ECLI:NL:RBMNE:2021:926
Rechtbank Midden-Nederland
- Eerste aanleg - enkelvoudig
- Rechtspraak.nl
Weigering WW-uitkering na ontslag en gevolgen van eerdere besluiten
In deze zaak heeft de Rechtbank Midden-Nederland op 25 februari 2021 uitspraak gedaan in een geschil tussen eiseres en de Raad van Bestuur van het Uitvoeringsinstituut werknemersverzekeringen (Uwv) over de weigering van een WW-uitkering. Eiseres had op 5 of 9 november 2019 ontslag genomen bij haar eerste werkgever en was vervolgens werkzaam bij twee andere werkgevers. Na haar ontslag bij de tweede werkgever vroeg zij een WW-uitkering aan, maar het Uwv weigerde deze op basis van het feit dat zij in de 36 weken voorafgaand aan haar werkloosheid niet ten minste 26 weken had gewerkt. Eiseres had eerder een WW-recht toegekend gekregen, maar dit was niet tot uitbetaling gekomen omdat zij zelf ontslag had genomen bij haar eerste werkgever. Eiseres voerde aan dat haar ontslag niet vrijwillig was en dat het Uwv niet naar haar situatie had gekeken.

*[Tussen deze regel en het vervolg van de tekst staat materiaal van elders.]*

(** ** Elementwise operations *)

Record elementwise_fits (h : Host) (left right output : TensorView) : Prop := ElementwiseFits {
  ef_usable : usable h left /\ usable h right /\ usable h output;
  ef_dtype : dtype_ left = FP32 /\ dtype_ right = FP32 /\ dtype_ output = FP32;
  ef_shape : shape_ left = shape_ right /\ shape_ left = shape_ output;
  ef_writable : view_writable (owners h) output = true;
}.

(** An operand is the output itself or apart from it. *)
Definition in_place_or_apart (v output : TensorView) : Prop := data_ v = data_ output \/ disjoint v output.

Lemma load_in_place v output mem mem' k :
  bytes_ v = 4 * Z.of_nat (count v) -> bytes_ output = 4 * Z.of_nat (count output) -> count v = count output ->
  in_place_or_apart v output -> (k < count v)%nat ->
  (forall a, (forall j, (j < count output)%nat -> j <> k -> a <> cell (data_ output) j) -> mem' a = mem a) ->
  load mem' (data_ v) k = load mem (data_ v) k.
Proof.
  intros Bv Bo Hc [Heq|Hd] Hk Hm.
  - unfold load. rewrite Hm; [done|]. intros j Hj Hne. unfold cell. lia.
  - apply (load_apart v output); try done. intros a Ha. apply Hm. auto.
Qed.

Definition map2 (op : f32 -> f32 -> f32) (l l' : list f32) : list f32 := zip_with op l l'.
(* ===== verification/NewTensor.v ===== *)
(** * Functions that return a new tensor

    The normalizations, embeddings and conversions of the program check their arguments,
    allocate a CPU tensor and fill it in a loop.  What such a function promises its caller
    is stated here once. *)

From S2P Require Import Prelude Float FloatBits Tiers Tensor KVCache HostMemory CpuTensorBackend.

#[local] Open Scope Z_scope.

(** [std::memcpy] of a vector of floats. *)
Definition store_all (p : Z) (l : list f32) (mem : Z -> Z) : Z -> Z :=
  fill p (fun _ k => nth k l f32_zero) (seq 0 (length l)) mem.

(** [t] was allocated in [h], holds [l], and nothing that was allocated has changed. *)
Record new_tensor (h : Host) (s : Shape) (l : list f32) (t : Tensor) (h' : Host) : Prop := NewTensor {
  nt_fresh : exists h1, fresh_tensor h s FP32 t h1 /\ balanced h1 h';
  nt_values : values (words h') (viewOf true t) = l;
  nt_other : forall a, a mod 4 = 0 -> in_storage h a -> words h' a = words h a;
}.

(** The shape of a matrix, when its size can be represented. *)
Lemma matrix_shape rows columns : 1 <= rows <= u64_max -> 1 <= columns <= u64_max ->
  match contiguousShape [rows; columns] with
  | Ok s => shape_wf s /\ dimensions s = [rows; columns] /\ shape_isContiguous s = true /\ Z.to_nat (elementCount s) = (Z.to_nat rows * Z.to_nat columns)%nat
  | Throw e => kind_of e = OverflowError
  | Diverge => False
  end.
Proof.
  intros Hr Hc. assert (Forall is_u64 [rows; columns]) as Hd by (repeat apply Forall_cons_2; [unfold is_u64; lia..|apply Forall_nil_2]).
  pose proof (contiguousShape_spec _ Hd) as H. pose proof (contiguousShape_overflow [rows; columns]) as Ho.
  destruct (contiguousShape [rows; columns]) as [s|e|]; [|by apply Ho; [repeat apply Forall_cons_2; [lia..|apply Forall_nil_2]|]|done].
  destruct H as (Hs & Hds & Hst & _ & Hn). split; [done|]. split; [done|]. split; [apply isContiguous_spec; [done|]; by rewrite Hst, Hds|].
  rewrite Hn. unfold product. cbn. lia.
Qed.

Section new.
Context `{HA : HostAllocator} `{HL : !HostAllocatorLaws}.

Lemma fresh_count h s d t h1 : fresh_tensor h s d t h1 -> count (viewOf true t) = Z.to_nat (elementCount s).
Proof. by intros [_ (b & _ & _ & ->)]. Qed.
Lemma fresh_words h s d t h1 : fresh_tensor h s d t h1 -> words h1 = words h.
Proof. intros [_ (b & Ha & _)]. apply Ha. Qed.

(** A loop over the cells of a fresh tensor makes a new one. *)
Lemma filled_new h s t h1 h' value :
  host_wf h -> shape_wf s -> shape_isContiguous s = true -> fresh_tensor h s FP32 t h1 ->
  output_written h1 (viewOf true t) value h' -> new_tensor h s (value <$> seq 0 (Z.to_nat (elementCount s))) t h'.
Proof.
  intros Hwf Hs Hc Hf Hw. pose proof (fresh_count _ _ _ _ _ Hf) as Hn. pose proof (values_written _ _ _ _ Hw) as Hv. rewrite Hn in Hv.
  pose proof (output_balanced _ _ _ _ Hw) as Hb. destruct Hw as [He Hwf' Hw].
  constructor; [by exists h1|done|]. intros a _ Ha. rewrite <- (fresh_words _ _ _ _ _ Hf). apply Hw. intros k Hk.
  by apply (fresh_cells h s t h1 a k).
Qed.

Lemma store_all_written h1 t l : host_wf h1 -> length l = count (viewOf true t) -> Forall valid32 l ->
  output_written h1 (viewOf true t) (fun k => nth k l f32_zero) (set_words (store_all (te_data t) l) h1).
Proof.
  intros Hwf Hl Hv. apply output_written_intro; [done|]. unfold store_all. rewrite Hl. change (te_data t) with (data_ (viewOf true t)).
  apply (fill_written (data_ (viewOf true t)) (fun _ k => nth k l f32_zero)); [apply Hwf| |done].
  intros k _. by apply nth_valid.
Qed.

Lemma nth_seq (l : list f32) n : length l = n -> (fun k => nth k l f32_zero) <$> seq 0 n = l.
Proof.
  intros <-. induction l as [|x l IH]; [done|]. cbn [length seq fmap list_fmap nth]. f_equal.
  rewrite <- IH at 2. rewrite <- fmap_S_seq, <- list_fmap_compose. done.
Qed.

(** Allocating a tensor and filling it. *)
Lemma fill_new_spec s (f : Tensor -> (Z -> Z) -> Z -> Z) (value : nat -> f32) h :
  host_wf h -> shape_wf s -> shape_isContiguous s = true ->
  (forall t h1, fresh_tensor h s FP32 t h1 -> output_written h1 (viewOf true t) value (set_words (f t) h1)) ->
  wp (t <- allocateTensor s FP32 ;; modify (set_words (f t)) ;;; ret t)%st h
    (fun t h' => new_tensor h s (value <$> seq 0 (Z.to_nat (elementCount s))) t h')
    (fun e h' => allocation_error e /\ h' = h).
Proof.
  intros Hwf Hs Hc Hf. wp_step. eapply wp_mono; [by apply allocateTensor_spec| |done].
  intros t h1 Ht. wp_step. wp_step. wp_step. by eapply filled_new; [..|apply Hf].
Qed.

Lemma store_new_spec s l h : host_wf h -> shape_wf s -> shape_isContiguous s = true ->
  Forall valid32 l -> length l = Z.to_nat (elementCount s) ->
  wp (t <- allocateTensor s FP32 ;; modify (set_words (store_all (te_data t) l)) ;;; ret t)%st h
    (fun t h' => new_tensor h s l t h') (fun e h' => allocation_error e /\ h' = h).
Proof.
  intros Hwf Hs Hc Hl Hn. rewrite <- (nth_seq l _ Hn). eapply wp_mono; [apply (fill_new_spec s _ (fun k => nth k l f32_zero) h); try done|done|done].
  intros t h1 Ht. rewrite (nth_seq l _ Hn). apply store_all_written; [apply Ht|by rewrite (fresh_count _ _ _ _ _ Ht)|done].
Qed.

(** A view that can be used still can when only words and counters have changed. *)
Lemma balanced_usable h h' v : balanced h h' -> usable h v -> usable h' v.
Proof.
  intros Hb [Hp Hd Hc Hby Ha (base & n & Hl & Hr)]. constructor; try done; [by eapply balanced_placed|]. exists base, n. by rewrite (ba_live _ _ Hb).
Qed.
Lemma balanced_writable h h' v : balanced h h' -> view_writable (owners h) v = true -> view_writable (owners h') v = true.
Proof. intros Hb. by rewrite (ba_owners _ _ Hb). Qed.

(** The new tensor is an operand like any other, and the old ones still are. *)
Lemma new_usable h s l t h' : shape_wf s -> shape_isContiguous s = true -> new_tensor h s l t h' ->
  usable h' (viewOf true t) /\ view_writable (owners h') (viewOf true t) = true.
Proof.
  intros Hs Hc [(h1 & Hf & Hb) _ _]. destruct (fresh_usable h s FP32 t h1 true Hs Hc Hf) as [Hu Hw].
  split; [by eapply balanced_usable|by eapply balanced_writable].
Qed.
Lemma new_keeps h s l t h' v : host_wf h -> new_tensor h s l t h' -> placed h v -> placed h' v.
Proof. intros Hwf [(h1 & Hf & Hb) _ _] Hp. eapply balanced_placed; [done|]. exact (fresh_keeps h s FP32 t h1 v Hwf Hf Hp). Qed.
End new.

(** A tensor that is given back when the rest of the function throws. *)
Definition keeping {A} (t : Tensor) (m : ST Host A) : ST Host A := fun h =>
  match m h with
  | (Throw e, h') => (Throw e, drop_buffer (mkBuffer (default 0 (te_owner t)) (te_data t) (te_storageBytes t) (Some (CPU, 0))) h')
  | r => r
  end.
Lemma wp_keeping {A} t (m : ST Host A) h Q E : wp m h Q (fun _ _ => False) -> wp (keeping t m) h Q E.
Proof. unfold wp, keeping. by destruct (m h) as [[a|e|] h']. Qed.

(** What a function that returns a new tensor promises. *)
Definition returns_new (h : Host) (fits : Prop) (s : Shape) (l : list f32) (r : result Tensor * Host) : Prop :=
  match r with
  | (Ok t, h') => fits /\ new_tensor h s l t h'
  | (Throw e, h') => h' = h /\ (kind_of e = InvalidArgument /\ ~ fits \/ fits /\ allocation_error e)
  | (Diverge, _) => False
  end.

De rechtbank oordeelde echter dat de eerdere beslissing van het Uwv formele rechtskracht had gekregen, omdat eiseres hiertegen geen bezwaar had gemaakt. Hierdoor kon de rechtbank de omstandigheden rondom het ontslag bij de eerste werkgever niet meer inhoudelijk aan de orde stellen. De rechtbank concludeerde dat het Uwv de wettelijke regels correct had toegepast en dat eiseres niet in aanmerking kwam voor de WW-uitkering. Het beroep werd ongegrond verklaard en er werd geen proceskostenveroordeling opgelegd.